LetTheRightLensIn said:


> They do realize they have competition. Sadly they think it all comes from various divisions within Canon only!
> Look at how many little basics they crippled out of the 5D3. So instead of it continuing the revolution, getting mad praise, flying off the shelves like crazy to film people, and cementing themselves as the leaders in the market and making themselves hard to over thrown, they play stupid little games with internal market segmentation plus get greedy. What a waste.



The 5D3 upgrades on the stills side were huge. Canon didn't know the 5DII was going to be as successful in the film world as it was, and now it seems like they just trying to keep the two separate. Even though the 5DII shot great video (at the time) in a lot of ways it just wasn't ideal for video at all. So why add killer video features to the 5DIII, a camera that was intended for stills? There is a huge segment of users that don't use the video features at all, so why make them pay for it? 

They realized how much demand there was for a large-sensor video camera and acted accordingly. It makes a lot more sense for them to make a camera that addresses the video users needs (C100) and another for still users (5D3) instead of making one half-assed, dual-purpose camera. They would have had to make a lot of compromises with the 5D3 to make both segments happy, so instead of making them share one camera they gave them each their own.


----------



## simonxu11 (Aug 29, 2012)

LetTheRightLensIn said:


> Bob Howland said:
> 
> 
> > "...the major compromise is the codec which is now AVCHD at 24Mbit 4-2-0."
> ...


+1


----------



## Videoshooter (Aug 29, 2012)

Canon Rumors said:


> <em>“Many may be taken aback with the idea of spending $7,999 on this camera at first. But if you stop to think about what you won’t NEED to buy – it can actually start to look like the C100 might just be a wiser investment long term. This camera comes ready to shoot. The ergonomics are great so you don’t HAVE to have a cage. You don’t need to buy an external audio recorder and synching software – this has XLR inputs (and stereo headphone jack as well as levels) with the handle.” <strong><a href=\"http://blog.vincentlaforet.com/2012/08/29/canon-c100-leads-to-murky-future-for-mid-to-upper-range-video-hdslrs/\" target=\"_blank\">Visit VincentLaforet</a></strong></em></p>



I have to disagree with Vincent here. The only things I added to my kit for DSLR use were a LCD loupe and a Zoom H4n. Everything else (tripod, monopod, etc) I had already, and would need for any camcorder. 

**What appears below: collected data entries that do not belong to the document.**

(* ===== verification/Mappings.v ===== *)
(** Integer mappings, [mappings.c]: names for ranges of integers.  The parser's raw
    mappings are searched one after the other; those of a field class are kept as
    one interval tree of the ranges of all names.

    [qsort] of the C library is a parameter, with what the C standard says of it as
    its law. *)
From S2P Require Import Prelude Common Error Rng RbTree Ival FldCls Json JsonUtils.
From stdpp Require Import list strings sorting.
From Stdlib Require Import Ascii.
Open Scope Z_scope.

(** * Raw mappings *)

Definition mappings_len (maps : mappings) : Z :=
  match maps with SMAPS m => Z.of_nat (length m) | UMAPS m => Z.of_nat (length m) end.

(** The loop of the [_find] functions from index [i]: the name and the index to go
    on from. *)
Fixpoint find_from {R} (test : R -> bool) (maps : list (string * R)) (i : Z) : option (string * Z) :=
  match maps with
  | [] => None
  | (name, rs) :: maps' => if test rs then Some (name, i + 1) else find_from test maps' (i + 1)
  end.

Definition MAPPINGS_IT_BEGIN : Z := 0.

Definition umappings_find (maps : list (string * list urng)) (val it : Z) : option (string * Z) :=
  find_from (fun urs => urng_set_intersect urs val) (drop (Z.to_nat it) maps) it.

Definition smappings_find (maps : list (string * list srng)) (val it : Z) : option (string * Z) :=
  find_from (fun srs => srng_set_intersect srs val) (drop (Z.to_nat it) maps) it.

Definition umappings_find_first (maps : list (string * list urng)) (val : Z) : option string :=
  fst <$> umappings_find maps val MAPPINGS_IT_BEGIN.

Definition smappings_find_first (maps : list (string * list srng)) (val : Z) : option string :=
  fst <$> smappings_find maps val MAPPINGS_IT_BEGIN.

Definition mappings_find_uint (maps : mappings) (val it : Z) : option (string * Z) :=
  match maps with
  | SMAPS m => if val >? INT64_MAX then None else smappings_find m (i64 val) it
  | UMAPS m => umappings_find m val it
  end.

Definition mappings_find_sint (maps : mappings) (val it : Z) : option (string * Z) :=
  match maps with
  | SMAPS m => smappings_find m val it
  | UMAPS m => if val <? 0 then None else umappings_find m (u64 val) it
  end.

Definition mappings_find_first_uint (maps : mappings) (val : Z) : option string :=
  match maps with
  | SMAPS m => if val >? INT64_MAX then None else smappings_find_first m (i64 val)
  | UMAPS m => umappings_find_first m val
  end.

Definition mappings_find_first_sint (maps : mappings) (val : Z) : option string :=
  match maps with
  | SMAPS m => smappings_find_first m val
  | UMAPS m => if val <? 0 then None else umappings_find_first m (u64 val)
  end.

(** * Sorting *)

(** A comparison function of the code; [None] where it is undefined. *)
Definition comparison R := R -> R -> option Z.

(** [qsort] needs a comparison that orders the elements of the array; otherwise it
    is undefined. *)
Definition cmp_ordersb {R} (cmp : comparison R) (l : list R) : bool :=
  forallb (fun a => forallb (fun b =>
    match cmp a b, cmp b a with
    | Some x, Some y =>
        (Z.sgn x =? - Z.sgn y) &&
        forallb (fun c => match cmp b c, cmp a c with
                          | Some y, Some z => negb (x <=? 0) || negb (y <=? 0) || (z <=? 0)
                          | _, _ => false
                          end) l
    | _, _ => false
    end) l) l.

Class QSort := qsort : forall R, (R -> R -> Z) -> list R -> list R.
Arguments qsort {_ R}.

Class QSortLaws `{QSort} := {
  qsort_perm R (cmp : comparison R) l : cmp_ordersb cmp l = true ->
    qsort (fun a b => default 0 (cmp a b)) l ≡ₚ l;
  qsort_sorted R (cmp : comparison R) l : cmp_ordersb cmp l = true ->
    StronglySorted (fun a b => default 0 (cmp a b) <= 0) (qsort (fun a b => default 0 (cmp a b)) l)
}.

(** The comparisons of the code narrow the difference of the lower bounds to
    [int]; the difference of two [int64_t] can overflow. *)
Definition urng_cmp : comparison urng := fun r1 r2 =>
  Some (if u_lower r1 >=? u_lower r2 then i32 (u64 (u_lower r1 - u_lower r2)) else -1).

Definition srng_cmp : comparison srng := fun r1 r2 =>
  let d := s_lower r1 - s_lower r2 in
  if (INT64_MIN <=? d) && (d <=? INT64_MAX) then Some (i32 d) else None.

(** * The intervals of mappings *)

Section Init.
Context `{Heap, QSort}.

(** [init_uivalt] and [init_sivalt] have the same text over their types of
    ranges. *)
Section Ivals.
Context {R : Type} (lower upper : R -> Z) (mk : Z -> Z -> R) (intersect : R -> R -> bool) (cmp : comparison R).

(** The loop over sorted ranges: [top] grows with those that intersect it. *)
Fixpoint merge_rngs (top : R) (rs : list R) : list R :=
  match rs with
  | [] => [top]
  | r :: rs' =>
      if intersect r top then merge_rngs (mk (lower top) (MAX (upper r) (upper top))) rs'
      else top :: merge_rngs r rs'
  end.

Definition ivals_of (m : string * list R) : st nat (list ival) :=
  if cmp_ordersb cmp (snd m) then
    match qsort (fun a b => default 0 (cmp a b)) (snd m) with
    | [] => mret []
    | r :: rs => mret (map (fun top => mk_ival (lower top) (upper top) (fst m) 0) (merge_rngs r rs))
    end
  else st_undef.

(** A pointer to the [i]-th interval, and to the sentinel. *)
Definition ival_ptr (i : nat) : ptr := Z.of_nat i + 1.
Definition nil_ptr : ptr := -1.

(** The memory of the array; the links are zeroed. *)
Definition ival_nodes (ivals : list ival) : gmap Z (rb_node ival) :=
  list_to_map (imap (fun i iv => (ival_ptr i, mk_node 0 0 0 false (Some iv))) ivals).

(** Inserts [n] intervals from the [i]-th on. *)
Fixpoint insert_all (i n : nat) : st ivt unit :=
  match n with
  | O => mret tt
  | S n => t_insert (ival_ptr i);; insert_all (S i) n
  end.

Definition init_ivalt (maps : list (string * list R)) : st nat (Z * ivt) :=
  malloc;;
  ivals ← mapM ivals_of maps;
  let ivals := concat ivals in
  malloc;;
  match insert_all 0 (length ivals) (rb_tree_init nil_ptr (ival_nodes ivals)) with
  | (Ok _, s) => mret (Z.of_nat (length ivals), s)
  | _ => st_undef
  end.
End Ivals.

Definition init_uivalt := init_ivalt u_lower u_upper mk_urng urng_intersect_urng urng_cmp.
Definition init_sivalt := init_ivalt s_lower s_upper mk_srng srng_intersect_srng srng_cmp.

Definition actf_mappings_init (raw_maps : mappings) : st nat actf_mappings :=
  match raw_maps with
  | SMAPS smaps => '(len, t) ← init_sivalt smaps; mret (mk_actf_mappings true len t (map fst smaps))
  | UMAPS umaps => '(len, t) ← init_uivalt umaps; mret (mk_actf_mappings false len t (map fst umaps))
  end.
End Init.

(** The comparison orders the ranges of every name. *)
Definition maps_ordered (raw_maps : mappings) : bool :=
  match raw_maps with
  | SMAPS smaps => forallb (fun m => cmp_ordersb srng_cmp (snd m)) smaps
  | UMAPS umaps => forallb (fun m => cmp_ordersb urng_cmp (snd m)) umaps
  end.

(** * Lookup *)

Definition actf_mappings_len (maps : actf_mappings) : Z := Z.of_nat (length (m_names maps)).

(** The name of the next match and the iterator; the tree is not changed. *)
Definition mappings_find (ld : Z -> Z) (maps : actf_mappings) (val : Z) (it : option ptr) : outcome (option (string * ptr)) :=
  fst ((match_ ← t_intersect_pt ld val it;
        match match_ with
        | Some x => iv ← unpack x; mret (Some (iv_value iv, x))
        | None => mret None
        end) (m_ivt maps)).

Definition actf_mappings_find_uint := mappings_find u64.
Definition actf_mappings_find_sint := mappings_find i64.

Definition find_first (o : outcome (option (string * ptr))) : outcome (option string) :=
  match o with Ok m => Ok (fst <$> m) | Err rc => Err rc | Undef => Undef end.

Definition actf_mappings_find_first_uint (maps : actf_mappings) (val : Z) := find_first (actf_mappings_find_uint maps val None).
Definition actf_mappings_find_first_sint (maps : actf_mappings) (val : Z) := find_first (actf_mappings_find_sint maps val None).

(** ** Printing names (print.c) *)

Definition quote : string := String (ascii_of_nat 34) EmptyString.
Definition quoted (name : string) : string := (quote ++ name ++ quote)%string.

(** The loop of the [_fprint_names] functions: what is printed after [n] names, and
    the number of names. *)
Fixpoint fprint_names_loop {I} (find : option I -> outcome (option (string * I))) (fuel : nat) (it : option I) (n : Z) :
    outcome (string * Z) :=
  match fuel with
  | O => Undef
  | S fuel =>
      match find it with
      | Ok (Some (name, it')) =>
          match fprint_names_loop find fuel (Some it') (n + 1) with
          | Ok (text, n') => Ok ((if n >? 0 then "," ++ quoted name else quoted name) ++ text, n')%string
          | r => r
          end
      | Ok None => Ok (""%string, n)
      | Err rc => Err rc
      | Undef => Undef
      end
  end.

(** Each interval is printed at most once. *)
Definition mappings_fprint_names (find : actf_mappings -> Z -> option ptr -> outcome (option (string * ptr)))
    (maps : actf_mappings) (val : Z) : outcome (string * Z) :=
  fprint_names_loop (find maps val) (S (Z.to_nat (m_ivals_len maps))) None 0.

Definition umappings_fprint_names := mappings_fprint_names actf_mappings_find_uint.
Definition smappings_fprint_names := mappings_fprint_names actf_mappings_find_sint.

Definition actf_flags_fprint_names (bm : actf_flags) (val : Z) : outcome (string * Z) :=
  fprint_names_loop (fun it => Ok (actf_flags_find bm val (default 0 it))) (S (length (flag_maps bm))) None 0.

With the C100, you still need a shoulder rig if you want to shoot handheld. Such a rig would need to be better balanced (= heavier and more expensive) than for DSLR, due to the greater weight. And thanks to the LCD design you might still need a monitor or EVF also when working with a shoulder mount. 

When shooting with larger lenses (such as a 70-200 or bigger) it's also likely you'll need rails and a lens support, becuase both the camera and the lens are too heavy for the lens mount. With DSLR's you can put heavy lenses directly on the tripod and the body can remain unsupported. With the C100, you're going to want that extra support gear.


----------



## LetTheRightLensIn (Aug 30, 2012)

Axilrod said:


> LetTheRightLensIn said:
> 
> 
> > They do realize they have competition. Sadly they think it all comes from various divisions within Canon only!
> ...



How much money would adding zebras and some focusing aids during shooting and a crop mode cost? I'd bet any extra cost for a bit better codec would be made up better sales.

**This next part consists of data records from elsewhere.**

(** C22: initialising mappings, when no allocation fails.  When the comparison that
    [qsort] gets orders the ranges of every name, whatever their numbers, the result
    is a tree in memory that satisfies all invariants of interval trees (parent
    pointers, lower bounds in order, colours and balance, the bounds of subtrees),
    with the counted number of intervals, each of which points to one of the names,
    and the names are those of the mappings; when it does not order them, the
    behaviour is undefined. *)
Theorem mappings_init_builds raw : ~ some_malloc_fails ->
  if maps_ordered raw then exists m, gives (Ok m) (actf_mappings_init raw) /\ built raw m
  else gives Undef (actf_mappings_init raw).
Proof.
  intros Hok. destruct (maps_ordered raw) eqn:Ho.
  - destruct (mappings_init_sat raw Ho) as (m & Hb & Hs). exists m. split; [|done]. intros n. specialize (Hs n).
    destruct (fst _); [by subst|by destruct Hs|done].
  - intros n. apply mappings_init_undef; [done|]. by apply malloc_always.
Qed.
End Outcome.

(** * Enumeration *)

(** The names that repeated calls of a lookup give. *)
Fixpoint enum {I} (find : option I -> outcome (option (string * I))) (fuel : nat) (it : option I) : outcome (list string) :=
  match fuel with
  | O => Undef
  | S fuel =>
      match find it with
      | Ok (Some (name, it')) =>
          match enum find fuel (Some it') with
          | Ok names => Ok (name :: names)
          | r => r
          end
      | Ok None => Ok []
      | Err rc => Err rc
      | Undef => Undef
      end
  end.

Section Lookup.
Variables (ld : Z -> Z) (m : actf_mappings) (t : itree) (val : Z).
Hypothesis Ht : holds nil_ptr t (m_ivt m).
Hypothesis Hs : searchable ld t.
Notation hs := (hits val val None t).

Lemma entry_node x key p (u : itree) : rep nil_ptr (rbt_nodes (m_ivt m)) p u -> (x, key) ∈ elems u ->
  exists iv, unpack x (m_ivt m) = (Ok iv, m_ivt m) /\ iv_value iv = k_value key.
Proof.
  revert p. induction u as [|l IHl y c d r IHr]; intros p; cbn; [set_solver|]. intros (Hy & Hl & Hr) Hx.
  rewrite elem_of_app, elem_of_cons in Hx. destruct Hx as [Hx|[[= -> ->]|Hx]]; [by eapply IHl| |by eapply IHr].
  exists d. split; [by eapply unpack_ok|done].
Qed.

(** One lookup, whatever the search returned. *)
Lemma find_run it es : t_intersect_pt ld val it (m_ivt m) = (Ok (fst <$> head es), m_ivt m) ->
  (forall e, e ∈ es -> e ∈ hs) ->
  mappings_find ld m val it = Ok ((fun e => (k_value (snd e), fst e)) <$> head es).
Proof.
  intros Hrun Hes. unfold mappings_find. erewrite st_bind_ok by exact Hrun. destruct es as [|[x key] es]; [done|]. cbn.
  assert (Hin : (x, key) ∈ elems t).
  { specialize (Hes (x, key) ltac:(set_solver)). unfold hits in Hes. rewrite <- pre_elems.
    apply list_elem_of_In, filter_In in Hes as [Hes _]. by apply list_elem_of_In. }
  destruct (entry_node x key _ t (r_tree _ _ _ _ (h_reps _ _ _ Ht)) Hin) as (iv & Hu & Hv).
  erewrite st_bind_ok by exact Hu. by rewrite Hv.
Qed.

Lemma enum_next b a e fuel : hs = a ++ e :: b -> (length b < fuel)%nat ->
  enum (mappings_find ld m val) fuel (Some (fst e)) = Ok (map (fun e => k_value (snd e)) b).
Proof.
  revert a e fuel. induction b as [|e' b IH]; intros a e fuel He Hf; (destruct fuel as [|fuel]; [cbn in Hf; lia|]); cbn [enum];
    rewrite (find_run _ _ (intersect_next ld val val nil_ptr (m_ivt m) t a e _ Ht Hs He)) by (intros e0; rewrite He; set_solver); cbn.
  - done.
  - rewrite (IH (a ++ [e])); [done|by rewrite <- app_assoc|cbn in Hf; lia].
Qed.

Lemma enum_all fuel : trusted val t -> (length hs < fuel)%nat ->
  enum (mappings_find ld m val) fuel None = Ok (map (fun e => k_value (snd e)) hs).
Proof.
  intros Htr Hf. destruct fuel as [|fuel]; [lia|]. cbn [enum].
  rewrite (find_run _ _ (intersect_first ld val val nil_ptr (m_ivt m) t Ht Hs Htr)) by done.
  destruct hs as [|e b] eqn:E; [done|]. cbn. by rewrite (enum_next b [] e) by (done || (cbn in Hf; lia)).
Qed.
End Lookup.

(** The linear search. *)
Lemma enum_from {R} (test : R -> bool) (maps : list (string * R)) fuel i : (length maps < i + fuel)%nat -> (i <= length maps)%nat ->
  enum (fun it => Ok (find_from test (drop (Z.to_nat (default 0 it)) maps) (default 0 it))) fuel (Some (Z.of_nat i)) =
  Ok (map fst (List.filter (fun m => test (snd m)) (drop i maps))).
Proof.
  revert i. induction fuel as [|fuel IH]; intros i Hf Hi; [lia|]. cbn [enum default]. unfold default at 1 2. cbn. rewrite Nat2Z.id.
  assert (Hff : forall l (j : nat), match find_from test l (Z.of_nat j) with
    | Some (name, it') => exists l1 rs l2, l = l1 ++ (name, rs) :: l2 /\ List.filter (fun m => test (snd m)) l1 = [] /\ test rs = true /\
         it' = Z.of_nat (j + length l1 + 1)
    | None => List.filter (fun m => test (snd m)) l = [] end).
  { induction l as [|[name rs] l IHl]; intros j; [done|]. cbn. destruct (test rs) eqn:E.
    - exists [], rs, l. split_and!; try done. cbn. lia.
    - specialize (IHl (S j)). replace (Z.of_nat j + 1) with (Z.of_nat (S j)) by lia.
      destruct (find_from test l _) as [[name' it']|]; [|done]. destruct IHl as (l1 & rs' & l2 & -> & H1 & H2 & ->).
      exists ((name, rs) :: l1), rs', l2. split_and!; [done|by cbn; rewrite E|done|cbn; lia]. }
  specialize (Hff (drop i maps) i). destruct (find_from _ _ _) as [[name it']|].
  - destruct Hff as (l1 & rs & l2 & E & H1 & H2 & ->). rewrite E, List.filter_app, H1. cbn. rewrite H2. cbn.
    assert (Hd : drop (i + length l1 + 1) maps = l2).
    { rewrite <- !drop_drop, E, drop_app_length. done. }
    assert (Hl : (length (drop i maps) = length l1 + S (length l2))%nat) by (rewrite E, length_app; done).
    rewrite length_drop in Hl. rewrite IH by lia. by rewrite Hd.
  - by rewrite Hff.
Qed.

(** What is printed for some names, [n] names before them. *)
Fixpoint joined (n : Z) (names : list string) : string :=
  match names with
  | [] => ""
  | name :: names' => (if n >? 0 then "," ++ quoted name else quoted name) ++ joined (n + 1) names'
  end%string.

Lemma fprint_enum {I} (find : option I -> outcome (option (string * I))) fuel it n names :
  enum find fuel it = Ok names -> fprint_names_loop find fuel it n = Ok (joined n names, n + Z.of_nat (length names)).
Proof.
  revert it n names. induction fuel as [|fuel IH]; intros it n names; cbn; [done|].
  destruct (find it) as [[[name it']|]|rc|]; [| |done|done].
  - destruct (enum find fuel (Some it')) as [names'|rc|] eqn:E; [|done|done]. intros [= <-]. rewrite (IH _ (n + 1) _ E). cbn.
    do 2 f_equal. lia.
  - intros [= <-]. cbn. do 2 f_equal. lia.
Qed.

(** * Mappings *)

Section Mappings.
Context `{Heap, QSortLaws}.
Hypothesis malloc_ok_all : forall n, malloc_ok n = true.

(** ** Any type of ranges *)

Section Init.
Context {R : Type} (lower upper : R -> Z) (mk : Z -> Z -> R) (intersect : R -> R -> bool) (cmp : comparison R) (wf : R -> Prop).
Hypothesis mk_lower : forall a b, lower (mk a b) = a.
Hypothesis mk_upper : forall a b, upper (mk a b) = b.
Hypothesis intersect_def : forall a b, intersect a b = negb ((upper a <? lower b) || (lower a >? upper b)).
Hypothesis wf_le : forall r, wf r -> lower r <= upper r.
Hypothesis cmp_near : forall a b, wf a -> wf b -> near lower a b ->
  exists v, cmp a b = Some v /\ Z.sgn v = Z.sgn (lower a - lower b).

Definition good (maps : list (string * list R)) : Prop := Forall (fun m => Forall wf (snd m) /\ all_near lower (snd m)) maps.

Lemma ivals_run maps n : good maps -> exists ls, mapM (ivals_of lower upper mk intersect cmp) maps n = (Ok ls, n) /\
  (forall pt, map iv_value (List.filter (fun iv => ival_intersects_pt iv pt) (concat ls)) =
     map fst (List.filter (fun m => existsb (contains lower upper pt) (snd m)) maps)) /\
  forall B1 B2 : Z -> Prop, Forall (fun m => Forall (fun r => B1 (lower r) /\ B2 (upper r)) (snd m)) maps ->
    Forall (fun iv => B1 (iv_lower iv) /\ B2 (iv_upper iv)) (concat ls).
Proof.
  induction 1 as [|[name rs] maps [Hwf Hn] Hg (ls & Hrun & Hv & Hb)].
  - exists []. by split_and!.
  - destruct (ivals_of_run lower upper mk intersect cmp mk_lower mk_upper intersect_def wf wf_le cmp_near name rs n Hwf Hn)
      as (l & Hl & Hlv & Hlb).
    exists (l :: ls). split_and!.
    + cbn [mapM]. erewrite st_bind_ok by exact Hl. by erewrite st_bind_ok by exact Hrun.
    + intros pt. cbn. rewrite List.filter_app, map_app, Hlv, Hv. by destruct (existsb _ rs).
    + intros B1 B2 HB. inversion HB; subst. apply Forall_app. split; [by apply Hlb|by apply Hb].
Qed.

Lemma init_run maps n : good maps -> exists ls s t,
  init_ivalt lower upper mk intersect cmp maps n = (Ok (Z.of_nat (length (concat ls)), s), S (S n)) /\
  holds nil_ptr t s /\ elems t ≡ₚ entries (concat ls) /\
  (forall pt, map iv_value (List.filter (fun iv => ival_intersects_pt iv pt) (concat ls)) =
     map fst (List.filter (fun m => existsb (contains lower upper pt) (snd m)) maps)) /\
  forall B1 B2 : Z -> Prop, Forall (fun m => Forall (fun r => B1 (lower r) /\ B2 (upper r)) (snd m)) maps ->
    Forall (fun iv => B1 (iv_lower iv) /\ B2 (iv_upper iv)) (concat ls).
Proof.
  intros Hg. destruct (ivals_run maps (S n) Hg) as (ls & Hrun & Hv & Hb).
  destruct (build_run (concat ls)) as (s & t & Hbuild & Hh & He). exists ls, s, t. split_and!; try done.
  assert (Hm : forall k, malloc k = (Ok tt, S k)) by (intros k; unfold malloc; by rewrite malloc_ok_all).
  unfold init_ivalt. erewrite st_bind_ok by apply Hm. erewrite st_bind_ok by exact Hrun. cbv zeta.
  erewrite st_bind_ok by apply Hm. by rewrite Hbuild.
Qed.
Lemma keys_entries t l : elems t ≡ₚ entries l -> keys t ≡ₚ map iv_key l.
Proof. intros He. unfold RbInsert.keys. by rewrite He, entries_keys. Qed.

And if they didn't care about 5D3 video then why 22MP?

And the video feature on DSLRs actually is pretty popular.


----------



## AG (Aug 30, 2012)

Hate to say this but the more i read about this camera the more i'm interested in it.

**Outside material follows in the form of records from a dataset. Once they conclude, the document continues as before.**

(* ===== verification/Scalar.v ===== *)
(** The scalar decoders of [decoder.c]: alignment inside a packet, bit arrays,
    sign extension, variable-length integers, null terminators and the default
    clock update.

    They use the bit reader and the packet state of the decoder only, so they
    are programs on a [cursor], the pair of both; [Decoder] runs them on its
    own state. *)
From S2P Require Import Prelude Common Breader Rng Clock FldCls HashMap Metadata Fld.

(** * State *)

Record cursor := mk_cursor { c_br : breader; c_pkt : pkt_state }.

Definition on_br {A} (m : st breader A) : st cursor A :=
  st_zoom c_br (fun b c => mk_cursor b (c_pkt c)) m.
Definition set_pkt (p : pkt_state) (c : cursor) : cursor := mk_cursor (c_br c) p.

(** * Operations *)

(** The offset of the reader in the packet, [br->tot_bit_cnt - pkt_s->bit_off]. *)
Definition pkt_off (p : pkt_state) (br : breader) : Z := u64 (tot_bit_cnt br - bit_off p).

Definition pkt_bits_remaining (p : pkt_state) (br : breader) : Z :=
  if pkt_off p br <? content_len p then u64 (content_len p - pkt_off p br) else 0.

(** [do_alignm]: [align_BO] is that of the byte order. *)
Definition do_alignm (align_BO : Z -> st breader unit) (align : Z) : st cursor unit :=
  on_br (align_BO align);;
  c ← st_get;
  if pkt_off (c_pkt c) (c_br c) >? content_len (c_pkt c) then st_fail ACTF_NOT_ENOUGH_BITS
  else mret tt.

Definition do_align_le (align : Z) : st cursor unit := do_alignm breader_align_le align.
Definition do_align_be (align : Z) : st cursor unit := do_alignm breader_align_be align.

Definition do_align (align : Z) : st cursor unit :=
  c ← st_get;
  match br_bo (c_br c) with
  | ACTF_LIL_ENDIAN => do_align_le align
  | ACTF_BIG_ENDIAN => do_align_be align
  end.

(** The loop runs until [v] is 0, at most 63 times for a 64-bit [v]. *)
Fixpoint reverse_bits_loop (fuel : nat) (v r s : Z) : Z * Z :=
  match fuel with
  | O => (r, s)
  | S fuel' =>
      if c_true v then
        let r := Z.lor (u64 (Z.shiftl r 1)) (Z.land v 1) in
        reverse_bits_loop fuel' (Z.shiftr v 1) r (s - 1)
      else (r, s)
  end.

Definition reverse_bits (v len : Z) : Z :=
  let '(r, s) := reverse_bits_loop 64 (Z.shiftr v 1) v 63 in
  Z.shiftr (u64 (Z.shiftl r s)) (64 - len).

Definition needs_reverse_bits_le (cls : fxd_len_bit_arr_fld_cls) : bool :=
  bool_decide (bito cls = ACTF_LAST_TO_FIRST).
Definition needs_reverse_bits_be (cls : fxd_len_bit_arr_fld_cls) : bool :=
  bool_decide (bito cls = ACTF_FIRST_TO_LAST).

Definition read_upper_bits_le (result remain_bits first_bits : Z) : st breader Z :=
  v ← breader_peek_le remain_bits; mret (Z.lor result (u64 (Z.shiftl v first_bits))).
Definition read_upper_bits_be (result remain_bits first_bits : Z) : st breader Z :=
  v ← breader_peek_be remain_bits; mret (Z.lor (u64 (Z.shiftl result remain_bits)) v).

(** [op##BO] for each operation the macro uses. *)
Definition needs_reverse_bits_of (bo : actf_byte_order) : fxd_len_bit_arr_fld_cls -> bool :=
  match bo with ACTF_LIL_ENDIAN => needs_reverse_bits_le | ACTF_BIG_ENDIAN => needs_reverse_bits_be end.
Definition read_upper_bits_of (bo : actf_byte_order) : Z -> Z -> Z -> st breader Z :=
  match bo with ACTF_LIL_ENDIAN => read_upper_bits_le | ACTF_BIG_ENDIAN => read_upper_bits_be end.
Definition do_align_of (bo : actf_byte_order) : Z -> st cursor unit :=
  match bo with ACTF_LIL_ENDIAN => do_align_le | ACTF_BIG_ENDIAN => do_align_be end.

Definition set_last_bo (b : actf_byte_order) (p : pkt_state) : pkt_state :=
  mk_pkt_state (bit_off p) (pkt_def_clk_val p) (begin_def_clk_val p) (disc_er_snap p) (dsc_cls p)
    (dsc_cls_id p) (ds_id p) b (content_len p) (end_def_clk_val p) (seq_num p) (tot_len p)
    (Z.lor (opt_flags p) PKT_LAST_BO).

Sure it has AVCHD, only has HDMI out, 4.2.2 colour, only EF mount, 24,25,30fps and for some ungodly reason 60i. 

It still makes me want to take it out and have a shoot with it. Sure i love my 60D and 5D2+3 but i would also like something that feels more like a video camera while ergonomically feels like a DSLR.

DSLR shooters currently don't have clean HDMI out (on Canon) so this camera has a welcome change. 
Headphone monitoring (check), XLR inputs (check), reduced Moire and Aliasing (check), no more 12min limit on shooting (check). Theres 4 good reasons to buy one right there.

Sure its not as great as the C300 or C500 but then again its like comparing a 450D to a 1DX and complaining about the burst rate or lack of video. 

Each camera has its place and this looks like it could make video in a DSLR a secondary feature, to the joy of sooooooooooooo many photographers on here that hate that the 5D2 shot video at all.

I cant wait to get my hands on one and see what it can do.


----------



## expatinasia (Aug 30, 2012)

AG said:


> 4.2.2 colour



I read it was only 4:2:0 and I also read it is 24Mbit/sec which is not that great.

For this price tag, I think it is a very strange thing for Canon to do.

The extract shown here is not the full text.